Exercise aim:
For each line of the data that includes the word "what", copy the line.

(Stored data)
Content starts

(* ===== verification/OpendProofs.v ===== *)
(** OpendProofs: requests are parsed as they are sent, and the searches and
    changes of the table of clients. *)
From stdpp Require Import sets list strings.
From S2P Require Import Prelude Arrays Bytes Sys ErrorLog FdPass FdPassProofs Opend.

(** ** Words *)

(** The specification of [strtok] loops: the fields between white space that are
    not empty. *)
Fixpoint fields (b : bytes) : list bytes :=
  match b with
  | [] => [[]]
  | c :: b => if is_white c then [] :: fields b
              else match fields b with t :: l => (c :: t) :: l | [] => [[c]] end
  end.
Definition words (b : bytes) : list bytes := filter (fun t => t <> []) (fields b).

(** A text without white space. *)
Definition solid (t : bytes) : Prop := Forall (fun c => is_white c = false) t.

Lemma fields_white c b : is_white c = true -> fields (c :: b) = [] :: fields b.
Proof. intros Hc. simpl. by rewrite Hc. Qed.

Lemma fields_not_nil b : fields b <> [].
Proof. destruct b as [|c b]; simpl; [done|]. destruct (is_white c); [done|]. by destruct (fields b). Qed.

Lemma fields_solid t : solid t -> fields t = [t].
Proof.
  induction 1 as [|c t Hc Ht IH]; [done|]. simpl. by rewrite Hc, IH.
Qed.

Lemma fields_app t c b : solid t -> is_white c = true -> fields (t ++ c :: b) = t :: fields b.
Proof.
  intros Ht Hc. induction Ht as [|x t Hx Ht IH]; simpl; [by rewrite Hc|]. by rewrite Hx, IH.
Qed.

Lemma words_white c b : is_white c = true -> words (c :: b) = words b.
Proof. intros Hc. unfold words. rewrite fields_white by done. by rewrite filter_cons_False by naive_solver. Qed.

Lemma words_app t c b : solid t -> t <> [] -> is_white c = true -> words (t ++ c :: b) = t :: words b.
Proof. intros Ht Hne Hc. unfold words. rewrite fields_app by done. by rewrite filter_cons_True. Qed.

Lemma words_solid t : solid t -> t <> [] -> words t = [t].
Proof. intros Ht Hne. unfold words. rewrite fields_solid by done. by rewrite filter_cons_True. Qed.

(** [token] takes a word off a buffer that starts with one. *)
Lemma token_words c b : is_white c = false ->
  words (c :: b) = (token (c :: b)).1 :: words (token (c :: b)).2 /\
  (length (token (c :: b)).2 <= length b)%nat.
Proof.
  intros Hc. assert (Hspec : forall b, exists t r, token b = (t, r) /\ solid t /\
    (b = t /\ r = [] \/ exists d, is_white d = true /\ b = t ++ d :: r)).
  { clear. induction b as [|x b (t & r & E & Ht & Hb)]; simpl.
    - exists [], []. split; [done|]. split; [by constructor|by left].
    - destruct (is_white x) eqn:Ex.
      + exists [], b. split; [done|]. split; [by constructor|]. right. by exists x.
      + rewrite E. exists (x :: t), r. split; [done|]. split; [by constructor|].
        destruct Hb as [[-> ->]|(d & Hd & ->)]; [by left|right; by exists d]. }
  destruct (Hspec (c :: b)) as (t & r & E & Ht & Hb). rewrite E. simpl.
  assert (Hne : t <> []).
  { intros ->. destruct Hb as [[? _]|(d & Hd & [= -> _])]; [done|congruence]. }
  destruct Hb as [[Eb ->]|(d & Hd & Eb)]; rewrite Eb.
  - split; [by apply words_solid|simpl; lia].
  - split; [by apply words_app|]. apply (f_equal length) in Eb. rewrite length_app in Eb. simpl in Eb.
    destruct t; [done|]. simpl in Eb. lia.
Qed.

Lemma skip_white_spec b : exists w r, skip_white b = (w, r) /\ b = w ++ r /\ words b = words r /\
  (r = [] \/ exists c r', r = c :: r' /\ is_white c = false).
Proof.
  induction b as [|c b (w & r & E & -> & Ew & Hr)]; simpl; [exists [], []; auto|].
  destruct (is_white c) eqn:Ec.
  - rewrite E. exists (c :: w), r. split; [done|]. split; [done|]. by rewrite words_white.
  - exists [], (c :: w ++ r). split; [done|]. split; [done|]. split; [done|]. right. by exists c, (w ++ r).
Qed.

Lemma strtok_spec b :
  match strtok b with
  | None => words b = []
  | Some (w, t, r) => words b = t :: words r /\ (length r < length b)%nat /\
      (forall c b', b = c :: b' -> is_white c = false -> w = [])
  end.
Proof.
  unfold strtok. destruct (skip_white_spec b) as (w & r & E & -> & Ew & [->|(c & r' & -> & Hc)]); rewrite E.
  - by rewrite Ew.
  - destruct (token_words c r' Hc) as [Et Hl]. destruct (token (c :: r')) as [t r'']. simpl in Et, Hl.
    rewrite Ew, Et. split; [done|]. split; [rewrite length_app; simpl; lia|].
    intros x b' Eb Hx. destruct w as [|y w]; [done|]. injection Eb as -> _.
    simpl in E. rewrite Hx in E. by injection E.
Qed.

Section requests.
Implicit Types (s : proc server).

(** [buf_args] passes the words on, the first with the white space before it,
    or fails when there are none or more than 49. *)
Lemma buf_args_eq buf f s :
  buf_args buf f s = match strtok buf with
    | None => Ret (-1) s
    | Some (w, t, rest) =>
        if Zlen (t :: words rest) <=? 49 then f ((w ++ t) :: words rest) s else Ret (-1) s
    end.
Proof.
  unfold buf_args. destruct (strtok buf) as [[[w t] rest]|]; [|done].
  set (body := fun _ => _).
  assert (Hloop : forall n argv rest, (length rest < n)%nat -> Zlen argv <= 49 ->
    loop n body (argv, rest) s =
      Ret (if Zlen (argv ++ words rest) <=? 49 then Some (argv ++ words rest) else None) s).
  { clear -body. induction n as [|n IH]; intros argv rest Hn Ha; [lia|].
    simpl. unfold bind at 1. unfold body at 1. pose proof (strtok_spec rest) as Hs.
    destruct (strtok rest) as [[[w t] r]|].
    - destruct Hs as (Ew & Hl & _). rewrite Ew. destruct (Z.leb_spec (MAXARGC - 1) (Zlen argv)) as [Hm|Hm].
      + unfold MAXARGC in Hm. rewrite Zlen_app.
        destruct (Z.leb_spec (Zlen argv + Zlen (t :: words r)) 49); [|done].
        unfold Zlen in *. simpl in *. lia.
      + unfold MAXARGC in Hm. simpl. rewrite IH; [by rewrite <-app_assoc|lia|].
        rewrite Zlen_app. unfold Zlen at 2. simpl. lia.
    - rewrite Hs, app_nil_r. simpl. by destruct (Z.leb_spec (Zlen argv) 49); [|lia]. }
  unfold bind. rewrite Hloop by (unfold Zlen; simpl; lia). simpl ([w ++ t] ++ words rest).
  change (Zlen ((w ++ t) :: words rest)) with (Zlen (t :: words rest)).
  by destruct (Z.leb_spec (Zlen (t :: words rest)) 49).
Qed.

Lemma buf_args_run buf f s c b : buf = c :: b -> is_white c = false ->
  buf_args buf f s = if Zlen (words buf) <=? 49 then f (words buf) s else Ret (-1) s.
Proof.
  intros Eb Hc. rewrite buf_args_eq. pose proof (strtok_spec buf) as Hs.
  destruct (strtok buf) as [[[w t] rest]|].
  - destruct Hs as (Ew & _ & Hw). by rewrite (Hw c b Eb Hc), Ew.
  - destruct (token_words c b Hc) as [Ew _]. rewrite Eb, Ew in Hs. done.
Qed.
End requests.

(** *** What the client sends is what the server opens *)

Lemma solid_dec n : 0 <= n -> solid (dec n).
Proof.
  intros Hn. eapply Forall_impl; [by apply dec_isdigit|]. intros c. unfold isdigit, is_white. lia.
Qed.

Lemma dec_no_nul n : 0 <= n -> no_nul (dec n).
Proof. intros Hn. by apply dec_no. Qed.

Lemma request_text name flags : no_nul name -> 0 <= flags ->
  cstr (concat (request name flags)) = CL_OPEN ++ 32 :: name ++ 32 :: dec flags.
Proof.
  intros Hn Hf. unfold request. cbn [concat].
  replace ((CL_OPEN ++ B " ") ++ name ++ ((B " " ++ dec flags) ++ [NUL]) ++ [])
    with ((CL_OPEN ++ 32 :: name ++ 32 :: dec flags) ++ NUL :: []).
  2: { rewrite app_nil_r. change (B " ") with [32].
       change (32 :: name ++ 32 :: dec flags) with ([32] ++ name ++ [32] ++ dec flags).
       by rewrite <-!app_assoc. }
  apply cstr_app. pose proof (dec_no_nul flags Hf). unfold no_nul in *.
  assert (Ho : NUL ∉ CL_OPEN) by (vm_compute; set_solver). assert (Hs : NUL <> 32) by done. set_solver.
Qed.

Lemma words_request name flags : solid name -> name <> [] -> 0 <= flags ->
  words (CL_OPEN ++ 32 :: name ++ 32 :: dec flags) = [CL_OPEN; name; dec flags].
Proof.
  intros Hs Hne Hf. rewrite words_app; [|repeat constructor|done|done].
  rewrite words_app by done. rewrite words_solid; [done|by apply solid_dec|].
  pose proof (dec_length_pos flags Hf). by destruct (dec flags); [simpl in *; lia|].
Qed.

Definition usage_text : bytes := B "usage: <pathname> <oflag>" ++ LF.

Definition with_vars (v : server) (s : proc server) : proc server :=
  Proc (script s) (history s) (errno s) v.

Lemma run_request s line ws : line = CL_OPEN ++ 32 :: ws -> 
  buf_args line cli_args s =
    if Zlen (words line) <=? 49 then cli_args (words line) s else Ret (-1) s.
Proof. intros ->. by eapply buf_args_run. Qed.

(** Requests survive the way to the server: what [csopen] sends for a path
    name without white space and a flag word, [buf_args] and [cli_args] take
    apart into exactly that name and those flags; a name of two words is
    refused with the usage message and changes nothing else. *)
Theorem request_roundtrip (s : proc server) (name a b : bytes) (flags : Z)
  (Hname : solid name /\ no_nul name /\ name <> []) (Hflags : 0 <= flags <= INT_MAX)
  (Hwords : solid a /\ solid b /\ a <> [] /\ b <> [] /\ no_nul (a ++ b)) :
  buf_args (cstr (concat (request name flags))) cli_args s =
    Ret 0 (with_vars (set_request name flags (vars s)) s) /\
  buf_args (cstr (concat (request (a ++ [32] ++ b) flags))) cli_args s =
    Ret (-1) (with_vars (set_errmsg usage_text (vars s)) s).
Proof.
  destruct Hname as (Hs & Hn & Hne). destruct Hwords as (Ha & Hb & Hna & Hnb & Hnab). split.
  - rewrite request_text by (done || lia). erewrite run_request by done.
    rewrite words_request by (done || lia). unfold cli_args. simpl (Zlen _).
    rewrite bool_decide_eq_true_2 by done. simpl.
    unfold bind. change (aget [CL_OPEN; name; dec flags] 2) with (dec flags).
    assert (Ea : atol (dec flags) = flags) by (rewrite <-(app_nil_r (dec flags)); by apply atol_digits; [lia|]).
    rewrite Ea. assert (Hi : in_int flags = true) by (apply in_int_spec; unfold INT_MIN; lia).
    by rewrite Hi.
  - rewrite request_text; [|unfold no_nul in *; assert (NUL <> 32) by done; set_solver|lia].
    erewrite run_request by done.
    assert (Ew : words (CL_OPEN ++ 32 :: (a ++ [32] ++ b) ++ 32 :: dec flags) = [CL_OPEN; a; b; dec flags]).
    { rewrite words_app; [|repeat constructor|done|done]. rewrite <-!app_assoc. simpl.
      rewrite words_app by done. rewrite words_app by done.
      rewrite words_solid; [done|apply solid_dec; lia|].
      pose proof (dec_length_pos flags ltac:(lia)). by destruct (dec flags); [simpl in *; lia|]. }
    rewrite Ew. reflexivity.
Qed.

Lemma request_roundtrip_witness :
  let s := Proc [] [] 0 (Server [] 0 [] None 0 0 0 false) in
  buf_args (cstr (concat (request (B "/etc/passwd") 0))) cli_args s =
    Ret 0 (with_vars (set_request (B "/etc/passwd") 0 (vars s)) s) /\
  buf_args (cstr (concat (request (B "/my" ++ [32] ++ B "file") 0))) cli_args s =
    Ret (-1) (with_vars (set_errmsg usage_text (vars s)) s).
Proof.
  intros s. apply (request_roundtrip s (B "/etc/passwd") (B "/my") (B "file") 0).
  - split; [repeat constructor|]. split; [|discriminate]. vm_compute. set_solver.
  - unfold INT_MAX. lia.
  - split; [repeat constructor|]. split; [repeat constructor|]. split; [discriminate|].
    split; [discriminate|]. vm_compute. set_solver.
Defined.

(** ** The table of clients *)

Section table.
Context `{Kernel} (strerror : Z -> bytes) (junk : Z).
Implicit Types (v : server) (c : list Client).

Definition tbl v : list Client := default [] (client v).

(** [client_size] is the size of the array. *)
Definition table_ok v : Prop := client_size v = Zlen (tbl v).

(** The entries in use. *)
Definition active c : list Client := filter (fun e => fd e <> -1) c.
Definition connected v : list Client := active (tbl v).

(** Everything but the table is as before. *)
Definition table_only v v' : Prop :=
  errmsg v' = errmsg v /\ oflag v' = oflag v /\ pathname v' = pathname v /\
  debug v' = debug v /\ log_to_stderr v' = log_to_stderr v /\ srv_cmptr v' = srv_cmptr v.

#[local] Instance table_only_preorder : PreOrder table_only.
Proof. split; [by repeat split|]. intros v1 v2 v3 H1 H2. unfold table_only in *. intuition congruence. Qed.

Lemma wp_table (Q : list Client -> proc server -> Prop) X s :
  Q (tbl (vars s)) s -> wp table Q X s.
Proof. intros HQ. exact HQ. Qed.

Lemma wp_client_find f (Q : option Z -> proc server -> Prop) X s : table_ok (vars s) ->
  (forall i, 0 <= i < Zlen (tbl (vars s)) -> fd (aget (tbl (vars s)) i) = f -> Q (Some i) s) ->
  ((forall e, e ∈ tbl (vars s) -> fd e <> f) -> Q None s) ->
  wp (client_find f) Q X s.
Proof.
  intros Hok HQ1 HQ2. unfold client_find, getvar. apply wp_bind, wp_gets. cbv beta. red in Hok. rewrite !Hok.
  set (c := tbl (vars s)) in *.
  apply (wp_loop (fun i s' => s' = s /\ 0 <= i <= Zlen c /\ forall k, 0 <= k < i -> fd (aget c k) <> f)
           (fun i _ => Z.to_nat (Zlen c - i))).
  { split; [done|]. pose proof (Zlen_nonneg c). split; [lia|]. lia. }
  { lia. }
  intros i s' (-> & Hi & Hbelow). rewrite ?Hok. fold c. destruct (Z.ltb_spec i (Zlen c)) as [Hlt|Hge].
  - apply wp_bind, wp_table. fold c. apply wp_bind, wp_guard; [unfold in_bounds; lia|].
    destruct (Z.eqb_spec (fd (aget c i)) f) as [E|Hne].
    + apply wp_ret, HQ1; [lia|done].
    + apply wp_ret. split; [|lia]. split; [done|]. split; [lia|].
      intros k Hk. destruct (decide (k = i)) as [->|]; [done|]. apply Hbelow. lia.
  - apply wp_ret, HQ2. intros e He. apply list_elem_of_lookup in He as [k Hk].
    pose proof (lookup_lt_Some _ _ _ Hk).
    assert (Ee : aget c (Z.of_nat k) = e) by (unfold aget; rewrite Nat2Z.id; by apply list_lookup_total_correct).
    rewrite <-Ee. apply Hbelow. unfold Zlen in *. lia.
Qed.

(** Replacing an entry. *)
Lemma active_aset c i e : 0 <= i < Zlen c ->
  active c ≡ₚ active [aget c i] ++ active (take (Z.to_nat i) c ++ drop (S (Z.to_nat i)) c) /\
  active (aset c i e) ≡ₚ active [e] ++ active (take (Z.to_nat i) c ++ drop (S (Z.to_nat i)) c).
Proof.
  intros Hi. apply aget_lookup in Hi as El. unfold Zlen in Hi.
  assert (Hs : forall x, active (take (Z.to_nat i) c ++ x :: drop (S (Z.to_nat i)) c) ≡ₚ
     active [x] ++ active (take (Z.to_nat i) c ++ drop (S (Z.to_nat i)) c)).
  { intros x. unfold active. rewrite !filter_app. change (x :: drop (S (Z.to_nat i)) c) with ([x] ++ drop (S (Z.to_nat i)) c).
    rewrite filter_app. rewrite !app_assoc. by rewrite (Permutation_app_comm (filter _ (take _ _)) (filter _ [x])). }
  split.
  - rewrite <-(take_drop_middle c _ _ El) at 1. apply Hs.
  - unfold aset. rewrite insert_take_drop by lia. apply Hs.
Qed.

Lemma active_fill c i f u : 0 <= i < Zlen c -> fd (aget c i) = -1 -> f <> -1 ->
  active (aset c i (Cl f u)) ≡ₚ Cl f u :: active c.
Proof.
  intros Hi E Hf. destruct (active_aset c i (Cl f u) Hi) as [-> ->].
  unfold active at 1 3. rewrite filter_cons_True by done. rewrite filter_cons_False by naive_solver. done.
Qed.

Lemma active_free c i u : 0 <= i < Zlen c -> fd (aget c i) <> -1 ->
  active c ≡ₚ aget c i :: active (aset c i (Cl (-1) u)).
Proof.
  intros Hi E. destruct (active_aset c i (Cl (-1) u) Hi) as [-> ->].
  unfold active at 1 3. rewrite filter_cons_True by done. rewrite filter_cons_False by naive_solver. done.
Qed.

Lemma active_grow c n : active (c ++ replicate n (Cl (-1) junk)) = active c.
Proof.
  unfold active. rewrite filter_app. replace (filter _ (replicate n _)) with (@nil Client); [by rewrite app_nil_r|].
  induction n as [|n IH]; [done|]. simpl. rewrite filter_cons_False by naive_solver. done.
Qed.
End table.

Content ends

Exercise output:
(** *** What the client sends is what the server opens *)
(** Requests survive the way to the server: what [csopen] sends for a path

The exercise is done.